Lewis can smell their meat cooking now and hear the women speaking, but they are out of sight, around the bend of a shadowy corridor. He shakes the caging at the front of the store and calls for help. “Come here. I want to talk to someone this instant.” But no one appears except a toothless woman—older than the others—with a blind white eye and a bright red scar dividing her forehead.
She has a phone pressed to her ear, the curled cord dangling from it and wrapped around a finger. “Yes,” she says. “Yes, I see,” as if plugged in to some lost conversation. When Lewis asks her to fetch someone else, to tell the others that one of their party is gravely ill, she goes still and cups a hand over the receiver and whispers harshly to the imaginary person on the other end of the line. Her white eye catches the light and brightens.
“Please,” he says. “Why are you doing this to us?”
She babbles something then about the bad people.
“I don’t understand.”
“The bad people. You’re the bad people. You come in the night. You steal us away. You make slaves of us.”
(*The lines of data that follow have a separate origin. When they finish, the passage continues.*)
Definition set_read (m : bool) (i : Z) (rb : rt_ringbuffer) : rt_ringbuffer :=
  Rb (buffer_ptr rb) m (u31 i) (write_mirror rb) (write_index rb) (buffer_size rb).
Definition set_write (b : list Z) (m : bool) (i : Z) (rb : rt_ringbuffer) : rt_ringbuffer :=
  Rb b (read_mirror rb) (read_index rb) m (u31 i) (buffer_size rb).

Definition rt_ringbuffer_status (rb : rt_ringbuffer) : rt_ringbuffer_state :=
  if read_index rb =? write_index rb then
    if eqb (read_mirror rb) (write_mirror rb) then RT_RINGBUFFER_EMPTY else RT_RINGBUFFER_FULL
  else RT_RINGBUFFER_HALFFULL.
Definition is_full (s : rt_ringbuffer_state) : bool :=
  match s with RT_RINGBUFFER_FULL => true | _ => false end.

Definition RT_ALIGN_DOWN (size align : Z) : Z := Z.land size (Z.lnot (align - 1)).
Definition RT_ALIGN_SIZE : Z := 8.
Definition RT_ASSERT (b : bool) : outcome unit := if b then Done () else Fault Hang.

Definition rt_ringbuffer_init (pool : list Z) (size : Z) : outcome rt_ringbuffer :=
  _ ← RT_ASSERT (0 <? size);
  Done (Rb pool false 0 false 0 (RT_ALIGN_DOWN size RT_ALIGN_SIZE)).

Definition rt_ringbuffer_data_len (rb : rt_ringbuffer) : Z :=
  match rt_ringbuffer_status rb with
  | RT_RINGBUFFER_EMPTY => 0
  | RT_RINGBUFFER_FULL => buffer_size rb
  | RT_RINGBUFFER_HALFFULL =>
    let wi := write_index rb in
    let ri := read_index rb in
    if ri <? wi then wi - ri else u32 (buffer_size rb - (ri - wi))
  end.
Definition rt_ringbuffer_space_len (rb : rt_ringbuffer) : Z :=
  u32 (buffer_size rb - rt_ringbuffer_data_len rb).
Definition rt_ringbuffer_get_size (rb : rt_ringbuffer) : Z := buffer_size rb.

(** The two ways the copies go: within the buffer, or around its end.  The result is the
    buffer, the mirror and the index. *)
Definition copy_in (rb : rt_ringbuffer) (ptr : list Z) (length : Z) : outcome (list Z * bool * Z) :=
  let room := buffer_size rb - write_index rb in
  if length <? u32 room then
    xs ← arr_read ptr 0 length;
    b ← arr_write (buffer_ptr rb) (write_index rb) xs;
    Done (b, write_mirror rb, write_index rb + length)
  else
    xs ← arr_read ptr 0 room;
    b ← arr_write (buffer_ptr rb) (write_index rb) xs;
    ys ← arr_read ptr room (u32 (length - room));
    b ← arr_write b 0 ys;
    Done (b, negb (write_mirror rb), u32 (length - room)).

Definition rt_ringbuffer_put (rb : rt_ringbuffer) (ptr : list Z) (length : Z)
    : outcome (rt_ringbuffer * Z) :=
  let size := rt_ringbuffer_space_len rb in
  if size =? 0 then Done (rb, 0) else
  let length := if size <? length then size else length in
  r ← copy_in rb ptr length;
  Done (set_write r.1.1 r.1.2 r.2 rb, length).

(** The bytes before [ptr[length - buffer_size]] are skipped. *)
Definition rt_ringbuffer_put_force (rb : rt_ringbuffer) (ptr : list Z) (length : Z)
    : outcome (rt_ringbuffer * Z) :=
  let space_length := rt_ringbuffer_space_len rb in
  let skip := if u32 (buffer_size rb) <? length then length - buffer_size rb else 0 in
  let length := length - skip in
  r ← copy_in rb (drop (Z.to_nat skip) ptr) length;
  let rb' := set_write r.1.1 r.1.2 r.2 rb in
  Done (if negb (space_length <? length) then rb'
        else if length <? u32 (buffer_size rb - write_index rb) then
          set_read (read_mirror rb') (write_index rb') rb'
        else
          set_read (if write_index rb' <=? read_index rb' then negb (read_mirror rb') else read_mirror rb')
                   (write_index rb') rb', length).

(** The bytes land in [dst]. *)
Definition rt_ringbuffer_get (rb : rt_ringbuffer) (dst : list Z) (length : Z)
    : outcome (rt_ringbuffer * list Z * Z) :=
  let size := rt_ringbuffer_data_len rb in
  if size =? 0 then Done (rb, dst, 0) else
  let length := if size <? length then size else length in
  let room := buffer_size rb - read_index rb in
  if length <? u32 room then
    xs ← arr_read (buffer_ptr rb) (read_index rb) length;
    d ← arr_write dst 0 xs;
    Done (set_read (read_mirror rb) (read_index rb + length) rb, d, length)
  else
    xs ← arr_read (buffer_ptr rb) (read_index rb) room;
    d ← arr_write dst 0 xs;
    ys ← arr_read (buffer_ptr rb) 0 (u32 (length - room));
    d ← arr_write d room ys;
    Done (set_read (negb (read_mirror rb)) (u32 (length - room)) rb, d, length).

(** The offset of [*ptr] in the buffer, or [NULL], and the number of bytes there. *)
Definition rt_ringbuffer_peek (rb : rt_ringbuffer) : rt_ringbuffer * option Z * Z :=
  let size := rt_ringbuffer_data_len rb in
  if size =? 0 then (rb, None, 0) else
  let ptr := Some (read_index rb) in
  if size <? u32 (buffer_size rb - read_index rb) then
    (set_read (read_mirror rb) (read_index rb + size) rb, ptr, size)
  else
    (set_read (negb (read_mirror rb)) 0 rb, ptr, buffer_size rb - read_index rb).

Definition rt_ringbuffer_putchar (rb : rt_ringbuffer) (ch : Z) : outcome (rt_ringbuffer * Z) :=
  if rt_ringbuffer_space_len rb =? 0 then Done (rb, 0) else
  b ← arr_set (buffer_ptr rb) (write_index rb) ch;
  Done (if write_index rb =? buffer_size rb - 1 then set_write b (negb (write_mirror rb)) 0 rb
        else set_write b (write_mirror rb) (write_index rb + 1) rb, 1).

Definition rt_ringbuffer_putchar_force (rb : rt_ringbuffer) (ch : Z) : outcome (rt_ringbuffer * Z) :=
  let old_state := rt_ringbuffer_status rb in
  b ← arr_set (buffer_ptr rb) (write_index rb) ch;
  Done (if write_index rb =? buffer_size rb - 1 then
          let rb := set_write b (negb (write_mirror rb)) 0 rb in
          if is_full old_state then set_read (negb (read_mirror rb)) (write_index rb) rb else rb
        else
          let rb := set_write b (write_mirror rb) (write_index rb + 1) rb in
          if is_full old_state then set_read (read_mirror rb) (write_index rb) rb else rb, 1).

(** The byte, when there is one. *)
Definition rt_ringbuffer_getchar (rb : rt_ringbuffer) : outcome (rt_ringbuffer * option Z * Z) :=
  if rt_ringbuffer_data_len rb =? 0 then Done (rb, None, 0) else
  ch ← arr_get (buffer_ptr rb) (read_index rb);
  Done (if read_index rb =? buffer_size rb - 1 then set_read (negb (read_mirror rb)) 0 rb
        else set_read (read_mirror rb) (read_index rb + 1) rb, Some ch, 1).

Definition rt_ringbuffer_reset (rb : rt_ringbuffer) : rt_ringbuffer :=
  Rb (buffer_ptr rb) false 0 false 0 (buffer_size rb).

(** [alloc n] is the block [rt_malloc] returns for [n] bytes, [mem] whether there is room
    for the descriptor. *)
Definition rt_ringbuffer_create (alloc : Z -> option (list Z)) (mem : bool) (size : Z)
    : outcome (option rt_ringbuffer) :=
  _ ← RT_ASSERT (0 <? size);
  let size := RT_ALIGN_DOWN size RT_ALIGN_SIZE in
  if negb mem then Done None else
  match alloc size with
  | None => Done None
  | Some pool => rb ← rt_ringbuffer_init pool size; Done (Some rb)
  end.

(** ** The queue a ring represents *)

Definition used (rb : rt_ringbuffer) : Z :=
  if eqb (read_mirror rb) (write_mirror rb) then write_index rb - read_index rb
  else buffer_size rb - read_index rb + write_index rb.

Record rb_wf (rb : rt_ringbuffer) : Prop := {
  rb_size : 0 < buffer_size rb < 2 ^ 31;
  rb_length : Z.of_nat (length (buffer_ptr rb)) = buffer_size rb;
  rb_read : 0 <= read_index rb < buffer_size rb;
  rb_write : 0 <= write_index rb < buffer_size rb;
  rb_used : 0 <= used rb <= buffer_size rb;
}.
Definition rb_rep (rb : rt_ringbuffer) (q : list Z) : Prop :=
  rb_wf rb /\ Z.of_nat (length q) = used rb /\
  forall i, (i < length q)%nat -> ring (buffer_ptr rb) (read_index rb + Z.of_nat i) = q !! i.

(** An index [n] steps further, and its mirror. *)
Definition step_index (n s i : Z) : Z := if i + n <? s then i + n else i + n - s.
Definition step_mirror (n s i : Z) (m : bool) : bool := if i + n <? s then m else negb m.
Definition advance_read (n : Z) (rb : rt_ringbuffer) : rt_ringbuffer :=
  set_read (step_mirror n (buffer_size rb) (read_index rb) (read_mirror rb))
           (step_index n (buffer_size rb) (read_index rb)) rb.
Definition advance_write (b : list Z) (n : Z) (rb : rt_ringbuffer) : rt_ringbuffer :=
  set_write b (step_mirror n (buffer_size rb) (write_index rb) (write_mirror rb))
            (step_index n (buffer_size rb) (write_index rb)) rb.

Section rep.
Context (rb : rt_ringbuffer) (Hwf : rb_wf rb).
“No, we do not. We most certainly do not. That’s not why we’re here. We’re here—”
But she is already wandering away, again whispering into the phone, leaving him to wonder what has made these women so angry and fearful.
Chapter 38
IF YOU COULD observe the Sanctuary from above, as a vulture riding an updraft, you would see the brown and gray squares of buildings, the dusty complicated swirl of streets between, which all together, from this great height, would look rather like a desiccated brain, within which the dark specks of the deputies appear like clots, spreading, spreading, until their infection is complete, the Sanctuary taken hostage.
Smoke rises—from this building, then another—and stains an otherwise pure blue sky, clouds your vision, so you must return to the streets once more to see the deputies hurling torches through the windows of the Dirty Shame, where someone sang a ballad about Lewis and Clark the night before, a ballad that others are now humming in the streets, singing under their breath. The bartender tries to leave, but they push him back in. The flames make a noise like a thousand fingers snapping in excitement. The roof collapses—the metal sheeting sending up a swirl of sparks—as the clay walls blacken and crack. Where there was once a building, there is now a dark hull, like the disintegrating remains of a beetle.
Anyone caught singing the song—or any song—is hurled to the ground and beaten with cudgels until muscle pulps, bone shatters. Some try to help. A group of six men push the deputies, grab them by the wrists, try to wrestle them away. At first they succeed. Then more deputies come, and more still, and by the end of the day the six men are hanged—from balconies, from the wall, all over the Sanctuary—their bodies twisting in the wind, crows roosting on their shoulders and feasting their faces down to bone.
The wells are shut down for two days. Deputies surround them with fresh skins of water hanging plumply from their belts. For personal use. They guzzle from them theatrically. A barrage of people gathers. Before long it is a mob. They beat the bottoms of their buckets and jugs and make a storm of noise. They yell and their dry lips crack and make their mouths bloody.
Graffiti appears overnight, hurriedly smeared onto alley walls, scratched onto shop windows. THE SANCTUARY = PRISON and DEATH TO LANCER and BRING DOWN THE WALL and WHEN HOPE IS DOWN, THE SOLUTION IS UPRISING. The buildings burn. No matter if the people inside are not responsible for the graffiti.
When Oman arrives at his apothecary, the keys jangling in his hand, ready to open for the day, his black-toothed mouth unhinges in a silent scream. Because the shop is burning, crowned with fire that gives off many curious colors—green and purple and pink and gold—as his many powders and potions erupt.